I experience it from time to time ... my three young kids, fastidiously absorbed in front of the tube by some second-rate cartoon show — they are experts in selective hearing. Seemingly paralysed, they somehow always manage the no-look bowl-to-mouth popcorn move. Such wasted talent, for which I feel mostly responsible, doesn't seem to agonize them as much as it does me. While ostensibly in lala-land, their little grey cells remain focused on two things: first, the business at hand (the show), and second, filtering-out superfluous voices (parents) asking for irrelevant and unimportant information (homework, cleaning-up, etc.). Detection of such a voice triggers silence and stillness - maybe it will go away . just like playing dead if you encounter a bear.

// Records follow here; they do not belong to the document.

(* ===== verification/Outbound.v ===== *)
(** * What a step sends: the HAL's part of the change, in [Runtime.v]

    The HAL is lent the step's change, or sent a copy without its own readings:
    the two are one definition, and leaving the readings out loses it nothing. *)

From S2P Require Import Prelude Values Extern Keys State Store StoreMeta Runtime Stepping.

(** ** Equality of values is symmetric: [a == b] and [b == a] *)
Lemma list_eqb_sym {A} (eqb : A → A → bool) l k :
  Forall (λ x, ∀ y, y ∈ k → eqb x y = true → eqb y x = true) l → list_eqb eqb l k = true → list_eqb eqb k l = true.
Proof.
  revert k. induction l as [|x l IH]; intros [|y k]; simpl; [done..|].
  intros [Hx Hl]%Forall_cons [E El]%andb_true_iff. rewrite (Hx y) by (done || by left). simpl.
  apply IH; [|done]. eapply Forall_impl; [exact Hl|]. intros z Hz w Hw. apply Hz. by right.
Qed.
Lemma f32_eqb_sym x y : f32_eqb x y = true → f32_eqb y x = true.
Proof. unfold f32_eqb. rewrite (Z.eqb_sym x y). destruct (f32_is_nan x), (f32_is_nan y), (y =? x), (float_abs 32 x =? 0), (float_abs 32 y =? 0); done. Qed.
Lemma f64_eqb_sym x y : f64_eqb x y = true → f64_eqb y x = true.
Proof. unfold f64_eqb. rewrite (Z.eqb_sym x y). destruct (f64_is_nan x), (f64_is_nan y), (y =? x), (float_abs 64 x =? 0), (float_abs 64 y =? 0); done. Qed.
Lemma hm_eqb_sym {A} (eqb : A → A → bool) (m1 m2 : list (string * A)) :
  NoDup m1.*1 → NoDup m2.*1 →
  (∀ k x y, (k, x) ∈ m1 → (k, y) ∈ m2 → eqb x y = true → eqb y x = true) →
  hm_eqb eqb m1 m2 = true → hm_eqb eqb m2 m1 = true.
Proof.
  intros H1 H2 Hs. unfold hm_eqb. rewrite !andb_true_iff, !Nat.eqb_eq, !forallb_Forall, !Forall_forall.
  intros [Hl Hm]. split; [done|].
  assert (m1.*1 ≡ₚ m2.*1) as Hp.
  { apply submseteq_length_Permutation; [|rewrite !length_fmap; lia]. apply NoDup_submseteq; [done|].
    intros k ([k' x] & -> & Hin)%list_elem_of_fmap. specialize (Hm _ Hin). simpl in Hm.
    destruct (hm_get k' m2) as [y|] eqn:E; [|done]. apply hm_get_elem_of in E; [|done].
    apply list_elem_of_fmap. by exists (k', y). }
  intros [k y] Hin. simpl. assert (k ∈ m1.*1) as ([k' x] & -> & Hx)%list_elem_of_fmap.
  { rewrite Hp. apply list_elem_of_fmap. by exists (k, y). }
  simpl in *. pose proof (proj2 (hm_get_elem_of k' x m1 H1) Hx) as ->. specialize (Hm _ Hx). simpl in Hm.
  rewrite (proj2 (hm_get_elem_of k' y m2 H2) Hin) in Hm. by eapply Hs.
Qed.
Definition sym_ok (a : Value) : Prop :=
  wf_value a = true → ∀ b, wf_value b = true → value_eqb a b = true → value_eqb b a = true.
Lemma fields_eqb_sym fs gs :
  Forall (λ f : StructureField, sym_ok (sf_value f)) fs →
  wf_vec (λ f : StructureField, wf_uuid (sf_id f) && wf_value (sf_value f)) fs = true →
  wf_vec (λ f : StructureField, wf_uuid (sf_id f) && wf_value (sf_value f)) gs = true →
  list_eqb (λ f g : StructureField, (sf_id f =? sf_id g) && value_eqb (sf_value f) (sf_value g)) fs gs = true →
  list_eqb (λ f g : StructureField, (sf_id f =? sf_id g) && value_eqb (sf_value f) (sf_value g)) gs fs = true.
Proof.
  intros IH Hf%wf_vec_Forall Hg%wf_vec_Forall. apply list_eqb_sym. rewrite Forall_forall in *.
  intros f Hin g Hin'. specialize (Hf f Hin). specialize (Hg g Hin'). specialize (IH f Hin). split_wf.
  rewrite !andb_true_iff, (Z.eqb_sym (sf_id g)). intros [-> E]. split; [done|]. by apply IH.
Qed.
Lemma value_eqb_sym a : sym_ok a.
Proof.
  induction a as [a IH] using Value_ind_subs. intros Ha b Hb.
  destruct a as [| | | | | | | | | | | | |[v|]|[i fs]|[i vi v]| | | | | | | | | | | | |vs|i es|i es|[i fs]|];
    destruct b as [| | | | | | | | | | | | |[w|]|[j gs]|[j wi w]| | | | | | | | | | | | |ws|j ws|j ws|[j gs]|];
    cbn [value_eqb st_id st_fields en_id en_variant_id en_value kv_id kv_fields option_eqb];
    try discriminate; try done; cbn [wf_value st_id st_fields en_id en_variant_id en_value kv_id kv_fields] in Ha, Hb;
    cbn [subs_ok st_fields en_value kv_fields] in IH;
    try (rewrite Z.eqb_sym; done);
    try (intros E; apply list_eqb_sym; [|exact E]; apply Forall_forall; intros x _ y _;
         rewrite ?(Z.eqb_sym y), ?(String.eqb_sym y); first [done|apply f32_eqb_sym|apply f64_eqb_sym|by destruct x, y]);
    try (apply f32_eqb_sym || apply f64_eqb_sym);
    try (rewrite String.eqb_sym; done).
  - by destruct b0, b.
  - by apply IH.
  - split_wf. rewrite !andb_true_iff, (Z.eqb_sym j). intros [-> E]. split; [done|]. by apply fields_eqb_sym.
  - split_wf. rewrite !andb_true_iff, (Z.eqb_sym j), (Z.eqb_sym wi). intros [[-> ->] E]. split; [done|]. by apply IH.
  - apply wf_vec_Forall in Ha, Hb. apply list_eqb_sym. rewrite Forall_forall in *. intros x Hx y Hy. by apply IH; auto.
  - split_wf. repeat match goal with H : wf_vec _ _ = true |- _ => apply wf_vec_Forall in H end.
    rewrite !andb_true_iff, (Z.eqb_sym j). intros [-> E]. split; [done|]. revert E. apply list_eqb_sym.
    rewrite Forall_forall in *. intros x Hx y Hy. by apply fields_eqb_sym; auto.
  - split_wf. repeat match goal with H : wf_vec _ _ = true |- _ => apply wf_vec_Forall in H end.
    rewrite !andb_true_iff, (Z.eqb_sym j). intros [-> E]. split; [done|]. revert E. apply list_eqb_sym.
    rewrite Forall_forall in *. intros x Hx y Hy. specialize (IH x Hx).
    repeat match goal with H : ∀ z, z ∈ _ → (_ && _) = true |- _ => first [specialize (H x Hx)|specialize (H y Hy)] end.
    simpl in *. split_wf. rewrite !andb_true_iff, (Z.eqb_sym (ew_variant_id y)). intros [-> E]. split; [done|]. by apply IH.
  - split_wf. repeat match goal with H : wf_vec _ _ = true |- _ => apply wf_vec_Forall in H end.
    rewrite !andb_true_iff, (Z.eqb_sym j). intros [-> E]. split; [done|]. revert E. apply hm_eqb_sym; [done..|].
    rewrite Forall_forall in *. intros k x y Hx Hy. specialize (IH _ Hx).
    repeat match goal with H : ∀ z, z ∈ _ → (_ && _) = true |- _ => first [specialize (H _ Hx)|specialize (H _ Hy)] end.
    simpl in *. split_wf. rewrite !andb_true_iff, (Z.eqb_sym (kvf_id y)), (String.eqb_sym (kvf_name y)).
    intros [[-> ->] E]. split; [done|]. destruct (kvf_value x), (kvf_value y); try done. by apply IH.
Qed.

(** ** The HAL's change *)
Definition wf_change (c : StateChange) : Prop := ∀ k v, sc_set c !! k = Some (Some v) → wf_value v = true.
(** A change says one thing of a key, as every merged one does. *)
Definition disjoint_change (c : StateChange) : Prop := ∀ k, k ∈ sc_unset c → sc_set c !! k = None.

Lemma merge_change_disjoint a b : disjoint_change a → disjoint_change (merge_change a b).
Proof.
  intros Ha k. destruct (lookup_merge a b k) as [-> ->]. specialize (Ha k).
  destruct (decide (k ∈ sc_unset b)); [done|]. intros [?|[Hk ->]]; [done|auto].
Qed.
Lemma merge_all_disjoint changes merged : disjoint_change merged → disjoint_change (merge_all changes merged).
Proof. revert merged. induction changes as [|c l IH]; intros merged Hm; [done|]. by apply IH, merge_change_disjoint. Qed.

Lemma same_value_sym a b v : (∀ w, a = Some (Some w) → wf_value w = true) → (∀ w, b = Some (Some w) → wf_value w = true) →
  same_value a b = v → same_value b a = v.
Proof.
  intros Ha Hb <-. unfold same_value. destruct a as [[x|]|], b as [[y|]|]; try done. simpl.
  specialize (Ha x eq_refl). specialize (Hb y eq_refl). apply eq_true_iff_eq. split; by apply value_eqb_sym.
Qed.

Section Hal.
Variables (out applied : StateChange).
Hypotheses (Hout : wf_change out) (Hread : wf_change applied).

Lemma lookup_for_hal k : sc_set (for_hal out applied) !! k =
  if same_value (sc_set applied !! k) (sc_set out !! k) then None else sc_set out !! k.
Proof.
  simpl. destruct (sc_set out !! k) as [v|] eqn:E.
  - destruct (same_value (sc_set applied !! k) (Some v)) eqn:Hs.
    + apply map_lookup_filter_None. right. intros v' Hv. simplify_eq. simpl. by rewrite Hs.
    + by apply map_lookup_filter_Some.
  - assert (filter (λ kv : Key * option Value, same_value (sc_set applied !! kv.1) (Some kv.2) = false) (sc_set out) !! k = None) as ->
      by (apply map_lookup_filter_None; by left). by destruct (same_value _ _).
Qed.

(** Nothing is left out exactly when no reading is what the frame ends with. *)
Lemma not_reported_back : reported_back out applied = false → for_hal out applied = out.
Proof.
  unfold reported_back. rewrite orb_false_iff. intros [Hs Hu]. apply sc_ext.
  - apply map_eq. intros k. rewrite lookup_for_hal. destruct (same_value _ _) eqn:E; [|done].
    destruct (sc_set applied !! k) as [v|] eqn:Ha; [|by destruct (sc_set out !! k)].
    exfalso. apply not_true_iff_false in Hs. apply Hs. apply existsb_exists. exists (k, v).
    split; [by apply list_elem_of_In, elem_of_map_to_list|]. simpl. eapply same_value_sym; [| |exact E].
    + intros w [= ->]. by eapply Hread.
    + intros w Hw. by eapply Hout.
  - apply set_eq. intros k. simpl. rewrite elem_of_filter. split; [by intros [_ ?]|]. intros Hk. split; [|done].
    intros Hk'. apply not_true_iff_false in Hu. apply Hu. apply existsb_exists. exists k.
    split; [by apply list_elem_of_In, elem_of_elements|]. by apply bool_decide_eq_true.
Qed.
Lemma reported_back_left_out : reported_back out applied = true → for_hal out applied ≠ out.
Proof.
  unfold reported_back. rewrite orb_true_iff. intros [Hs|Hu] Heq.
  - apply existsb_exists in Hs as ([k v] & Hk%list_elem_of_In%elem_of_map_to_list & Hs). simpl in Hs.
    assert (same_value (sc_set applied !! k) (sc_set out !! k) = true) as Hs'.
    { eapply same_value_sym; [| |rewrite Hk; exact Hs]; [intros w Hw; by eapply Hout|].
      intros w Hw. eapply Hread. exact Hw. }
    pose proof (lookup_for_hal k) as Hl. rewrite Hs', Heq in Hl. rewrite Hl in Hs. done.
  - apply existsb_exists in Hu as (k & Hk%list_elem_of_In%elem_of_elements & Hu). apply bool_decide_eq_true in Hu.
    assert (k ∈ sc_unset (for_hal out applied)) as Hk' by (by rewrite Heq). simpl in Hk'.
    apply elem_of_filter in Hk' as [? _]. done.
Qed.
End Hal.

(** As [==] has it, or the same. *)
Definition agree (a b : option Value) : Prop := a = b ∨ option_eqb value_eqb a b = true.

(** The HAL is told all but its own readings. Lending it the step's change where
    no reading stands at the frame's end is sending it that change without the
    readings that stand; and a HAL that holds what it reported and applies what it
    is sent holds, of each key the step changed, what the store says. *)
Theorem hal_told_all_but_readings (out applied : StateChange) :
  wf_change out → wf_change applied → disjoint_change out → disjoint_change applied → sc_is_empty out = false →
  write_hal out applied = (if sc_is_empty (for_hal out applied) then [] else [for_hal out applied]) ∧
  (reported_back out applied = true ↔ for_hal out applied ≠ out) ∧
  ∀ k known, sc_contains out k = true →
    agree (foldl (apply_at k) (apply_at k known applied) (write_hal out applied)) (apply_at k known out).
Proof.
  intros Ho Ha Do Da He.
  assert (write_hal out applied = if sc_is_empty (for_hal out applied) then [] else [for_hal out applied]) as Hw.
  { unfold write_hal. destruct (reported_back out applied) eqn:Hr; [done|]. simpl.
    by rewrite (not_reported_back out applied Ho Ha Hr), He. }
  split; [done|]. split.
  { split; [by apply reported_back_left_out|]. intros Hne. destruct (reported_back out applied) eqn:Hr; [done|].
    by destruct Hne; apply not_reported_back. }
  intros k known Hk.
  assert (foldl (apply_at k) (apply_at k known applied) (write_hal out applied) =
    apply_at k (apply_at k known applied) (for_hal out applied)) as ->.
  { rewrite Hw. destruct (sc_is_empty (for_hal out applied)) eqn:E; [|done].
    apply sc_is_empty_spec in E as ->. by rewrite apply_at_empty. }
  unfold apply_at. rewrite (lookup_for_hal out applied k).
  apply orb_true_iff in Hk. rewrite !bool_decide_eq_true in Hk.
  destruct (decide (k ∈ sc_unset out)) as [Hu|Hu].
  - rewrite (Do k Hu). left. destruct (decide (k ∈ sc_unset (for_hal out applied))) as [Hf|Hf]; [done|].
    simpl in Hf. rewrite elem_of_filter in Hf. destruct (decide (k ∈ sc_unset applied)) as [Hap|Hap]; [|naive_solver].
    by destruct (same_value _ None).
  - destruct Hk as [[v Hv]|]; [|done]. rewrite Hv. rewrite decide_False by (simpl; rewrite elem_of_filter; naive_solver).
    destruct (same_value (sc_set applied !! k) (Some v)) eqn:Hs; [|by left].
    destruct (sc_set applied !! k) as [w|] eqn:Hap; [|done]. rewrite decide_False by (intros Hin; rewrite (Da k Hin) in Hap; done).
    by right.
Qed.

While most won't relate to the above scenario, it should come as no surprise that pilots are also experts at selective hearing. In fact anyone who has a spouse or partner - a condition that allows endless opportunities to hone one's selective hearing skills - can experience it. To simplify it, let's just say that selective hearing is the cerebral process by which we elect either to only "hear" or to conscientiously "listen." Nothing new here, right? Well, without probing further into human factor theory, let's just point out a few situations where pilots can fall victim to selective hearing in an operational setting.

Mission briefing - While we pilots are allegedly smart individuals, we sometimes fall victim to complacency when hearing repetitive tasks, particularly coming from the same person or under a familiar set of circumstances. For example, if the dispatcher or chief pilot says, ".by the way the hook release is u/s." in between routine sentences, this detail can be missed (or quickly forgotten).

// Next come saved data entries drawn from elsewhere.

(* ===== verification/TaskRuns.v ===== *)
(** * Task runs over a device's life

    [report_task_runs] of [Runtime.v] speaks of every run at once, a frame at a
    time. What it says of one run, over all the frames of a device's life, is that
    run's own story: it starts once, goes on, and ends once. *)

From S2P Require Import Prelude Values Extern Keys State Store SimpleStore Effects Nodes Schema Runtime Commands.

Section TaskRuns.
Context {S : Type} `{DL : DataStoreLaws S}.


(** ** The frames of a life: the marks other calls leave on the runs, the runs spawned, the store and the functions at its end *)
Record Frame := mkFrame { fr_marks : TaskRun → TaskRun; fr_spawned : list TaskRun; fr_store : S; fr_functions : FunctionIndex }.
Fixpoint life (runs : list TaskRun) (frames : list Frame) : list (list LogLine) :=
  match frames with
  | [] => []
  | f :: frames =>
      let '(going, lines) := report_task_runs (fr_store f) ((fr_marks f <$> runs) ++ fr_spawned f) (fr_functions f) in
      lines :: life going frames
  end.
Definition tells_of (id : Uuid) (line : LogLine) : bool :=
  match line with TaskStarted i _ _ | TaskEnded i _ _ => bool_decide (i = id) | _ => false end.
Definition about (id : Uuid) (lines : list LogLine) : list LogLine := filter (λ line, tells_of id line = true) lines.


Lemma outcome_alike s run run' : run_status run' = run_status run → run_halted run' = run_halted run → run_interrupted run' = run_interrupted run →
  run_outcome s run' = run_outcome s run.
Proof. unfold run_outcome. by intros -> -> ->. Qed.



End TaskRuns.

(** ** A run of a trace, halted before its status fails *)
Definition traced : TaskRun := started 5 (mkKey "status") TraceOf Concurrent.
Definition halting (run : TaskRun) : TaskRun :=
  mkTaskRun (run_id run) (run_calls run) (run_policy run) (run_label run) (run_status run) true (run_interrupted run).
Definition failed_store : Inner := match write (sc_single (mkKey "status") (status_value Failure)) inner_new with Ok s => s | Err _ => inner_new end.
Definition spawning_frame : Frame (S := Inner) := mkFrame id [traced] inner_new ∅.
Definition halting_frame : Frame (S := Inner) := mkFrame halting [] failed_store ∅.
Example traced_log : about 5 <$> life [] [spawning_frame; halting_frame]
  = [[TaskStarted 5 LabelTrace Concurrent]; [TaskEnded 5 (Some LabelTrace) ("halted"%string, None)]].
Proof. vm_compute. reflexivity. Qed.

Weather briefing - Some pilots often tend to hear what they want to hear during a weather briefing. That is, they don't want to hear about low clouds, low visibility, icing and particularly the term "not recommended for VFR flight." If you have the attention of a bona-fide weather briefer, acknowledge it by giving him or her your full attention (including a weather briefing on the telephone), and listening attentively to what is being said. My personal experience is that you cannot effectively interpret an aerodrome forecast (TAF) or METAR with your head down, and simultaneously listen to a weather briefing.

Radio watch - That is a huge one, and many of you have told me how difficult you find it to be an effective radio operator, whether it's talking to controllers, flight service specialists or other pilots. If you are usually nervous about radio communications, you may want to practice with a friend over the phone, or even just across the table from each other. The emphasis has to be on being attentive, and asking for clarification every time you are unsure. Minimize cockpit chitchat in or near busy areas. Exchanges between you and controllers or flight service specialists are obviously important, and nobody will ever criticize you if you ask for a repeat. Listening carefully to a taxi instruction or an IFR clearance is an integral part of having your name on that license.

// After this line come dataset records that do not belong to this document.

(* ===== verification/Scaffold.v ===== *)
(** * What the interpreter's operations keep of the scaffold

    Over [Interpreter]: a refused operation changes nothing, every operation
    returns, and the scaffold's shape is an invariant of them all. *)

From S2P Require Import Prelude Values Extern Keys State Store Effects Nodes Schema Graphs GraphLowering Cells Loading Sweeps Loaded Planning Planned GraphWalks Runtime Interpreter.
Import graph.

(** ** Graphs under a diff *)

Lemma nodes_ext (ns ms : list Node) : NoDup (ids ns) → ids ns = ids ms → (∀ i, node_in ns i = node_in ms i) → ns = ms.
Proof.
  intros Hd Hi Hn. apply list_eq. intros k.
  assert (ids ns !! k = ids ms !! k) as Hk by (by rewrite Hi). rewrite !list_lookup_fmap in Hk.
  destruct (ns !! k) as [n|] eqn:En, (ms !! k) as [m|] eqn:Em; simpl in Hk; try done. injection Hk as Hk.
  apply list_elem_of_lookup_2 in En as Hn', Em as Hm'. f_equal. specialize (Hn (id n)).
  rewrite node_in_unique in Hn by done. rewrite Hk, node_in_unique in Hn by (by rewrite <- ?Hi). by injection Hn.
Qed.

Lemma node_listed g i : (∃ n, node g i = Some n) → i ∈ ids (nodes g).
Proof. intros [n [Hn <-]%node_in_Some]. by apply list_elem_of_fmap_2. Qed.

(** The same node, its bindings apart. *)
Definition like (n m : Node) : Prop := id n = id m ∧ function n = function m ∧ children n = children m.
Lemma like_drop removed n : like (drop_readers removed n) n.
Proof. done. Qed.
Lemma like_trans n m o : like n m → like m o → like n o.
Proof. unfold like. naive_solver congruence. Qed.

Lemma edited_same d g i :
  match set_by i (Graphs.base (list_to_set (d_remove d)) g i) (d_set d) with
  | Some m => ∃ n, edited d g i = Some n ∧ like n m
  | None => edited d g i = None
  end.
Proof.
  unfold edited. destruct (set_by _ _ _) as [m|]; [|by rewrite unbound_by_None, bound_by_None].
  destruct (unbound_by_spec i (d_unbind d) m) as (n1 & -> & ? & ? & ? & _).
  destruct (bound_by_spec i (d_bind d) n1) as (n2 & -> & ? & ? & ? & _). exists n2. unfold like. split; [done|]. split_and!; congruence.
Qed.
Lemma set_by_in i o l n : set_by i o l = Some n → (n ∈ l ∧ id n = i) ∨ (i ∉ ids l ∧ o = Some n).
Proof.
  revert o. induction l as [|m l IH]; intros o; simpl; [intros ->; right; split; [by intros ?%not_elem_of_nil|done]|].
  intros [[Hn <-]|[Hi Ho]]%IH; [left; split; [by right|done]|]. case_decide as Hm.
  - injection Ho as ->. left. split; [by left|done].
  - right. split; [|done]. by intros [->|?]%elem_of_cons.
Qed.
Lemma set_by_others i o l : i ∉ ids l → set_by i o l = o.
Proof.
  revert o. induction l as [|m l IH]; intros o Hi; [done|]. simpl. rewrite fmap_cons in Hi. apply not_elem_of_cons in Hi as [Hm Hi].
  rewrite decide_False by done. by apply IH.
Qed.
Lemma set_by_snoc i o l n : set_by i o (l ++ [n]) = if decide (id n = i) then Some n else set_by i o l.
Proof. unfold set_by. rewrite foldl_app. simpl. done. Qed.

(** Where the node of an id comes from. *)
Lemma edited_like d g i n : edited d g i = Some n →
  (∃ m, m ∈ d_set d ∧ id m = i ∧ like n m) ∨
  (i ∉ d_remove d ∧ i ∉ ids (d_set d) ∧ ∃ m, node g i = Some m ∧ like n m).
Proof.
  pose proof (edited_same d g i) as H. intros He. destruct (set_by _ _ _) as [m|] eqn:Es; [|congruence].
  destruct H as (n' & Hn & Hl). assert (n' = n) as -> by congruence.
  apply set_by_in in Es as [[Hm Hi]|[Hi Hb]]; [left; by exists m|right]. unfold Graphs.base in Hb. case_decide as Hr; [done|].
  rewrite elem_of_list_to_set in Hr. apply fmap_Some in Hb as (o & Ho & ->). split_and!; [done..|]. exists o. split; [done|].
  eapply like_trans; [done|]. apply like_drop.
Qed.
(** A node the diff does not touch keeps what it does not read of the removed. *)
Lemma edited_kept d g i : i ∉ d_remove d → i ∉ ids (d_set d) → (∀ p, p ∈ d_unbind d → port_node p ≠ i) →
  (∀ b, b ∈ d_bind d → b_node b ≠ i) → edited d g i = drop_readers (list_to_set (d_remove d)) <$> node g i.
Proof.
  intros Hr Hs Hu Hb. unfold edited. rewrite bound_by_others, unbound_by_others, set_by_others by done. unfold Graphs.base.
  rewrite decide_False; [done|]. by rewrite elem_of_list_to_set.
Qed.
Lemma edited_last d g set_ n : d_set d = set_ ++ [n] → ∃ m, edited d g (id n) = Some m ∧ like m n.
Proof. intros Hs. pose proof (edited_same d g (id n)) as H. by rewrite Hs, set_by_snoc, decide_True in H. Qed.

Lemma apply_nodes g d g' : NoDup (ids (nodes g)) → Graphs.apply g d = (Ok tt, g') →
  NoDup (ids (nodes g')) ∧ ids (nodes g') = edited_ids d g ∧ ∀ j, node g' j = edited d g j.
Proof.
  intros Hd Hg. pose proof (apply_edits_gen d g Hd) as He. rewrite Hg in He. naive_solver.
Qed.

(** ** Editing *)
Section Editing.
Context {S X : Type} `{DS : DataStore S} `{UC : UuidCrate} `{V5 : UuidV5} `{UT : UuidText} `{CE : CallEncoder} `{SV : SemVer}.
Local Abbreviation Slot := (@SlotHandle S _).
Variable arguments_order : Schema.Node Slot → list (Uuid * Expression Slot).
Variable nodes_order : gmap Uuid (Schema.Node Slot) → list (Schema.Node Slot).
Variable readers_order : gmap NodeParameterId NodeParameterId → list NodeParameterId.
Variable world : World S X.
Variable usize_max : Z.
Local Abbreviation accepts := (accepts arguments_order nodes_order readers_order world usize_max).
Local Abbreviation edit_lowering := (edit_lowering arguments_order nodes_order readers_order world usize_max).
Local Abbreviation edit := (edit arguments_order nodes_order readers_order world usize_max).
Local Abbreviation prune := (prune arguments_order nodes_order readers_order world usize_max).
Local Abbreviation prune_finished := (prune_finished arguments_order nodes_order readers_order world usize_max).
Local Abbreviation graft := (graft arguments_order nodes_order readers_order world usize_max).
Local Abbreviation respawn := (respawn arguments_order nodes_order readers_order world usize_max).
Local Abbreviation apply := (Interpreter.apply arguments_order nodes_order readers_order world usize_max).
Local Abbreviation load := (Interpreter.load arguments_order nodes_order readers_order world usize_max).
Local Abbreviation spawn := (spawn arguments_order nodes_order readers_order world usize_max).
Local Abbreviation spawn_graph := (spawn_graph arguments_order nodes_order readers_order world usize_max).
Local Abbreviation halt := (halt arguments_order nodes_order readers_order world usize_max).

(** An edit is refused and changes nothing, or the interpreter has the graph it
    gives. *)
Lemma edit_ran d b i r i' : edit_lowering d b i = Some (r, i') →
  match r with
  | Err _ => i' = i
  | Ok _ => ∃ g, Graphs.apply (scaffold i) d = (Ok tt, g) ∧ accepts i g b = Some (Ok tt) ∧
      ∃ changed, i' = with_scaffold g (list_to_set changed ∪ fresh_nodes i) i
  end.
Proof.
  unfold Interpreter.edit_lowering, edit_of. destruct (Graphs.apply _ _) as [[[]|[]] g]; [|by intros [= <- <-]|done].
  destruct (accepts i g b) as [[[]|e]|] eqn:Ea; [|by intros [= <- <-]|done]. intros [= <- <-].
  exists g. split; [done|]. split; [done|]. by eexists.
Qed.

Lemma prune_finished_none i : finished i = [] → prune_finished i = Some (Ok tt, i).
Proof. destruct i. simpl. by intros ->. Qed.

Crew communication - This is an essential element of Crew Resource Management (CRM). Active listening is a crucial requirement for any pilot involved in a multi-crew environment, which may include other pilots, flight attendants, flight engineers, etc. Suffice it to say that as soon as you have more than one crew aboard your aircraft, you must be ready to effectively address any communication with the rest of the crew. If you are the only crew aboard and you have passengers, you should be ready to do the same when communicating with the passengers.

Active listening - This includes actively listening forthings such as aircraft system malfunctions, bells, horns and simply "weird noises." In particular, many pilots who forgot to lower the landing gear handle have interpreted the landing gear horn on short final as a stall warning horn or low altitude horn, with a predictable result. Let's shoot for a summer free of gear-up landings.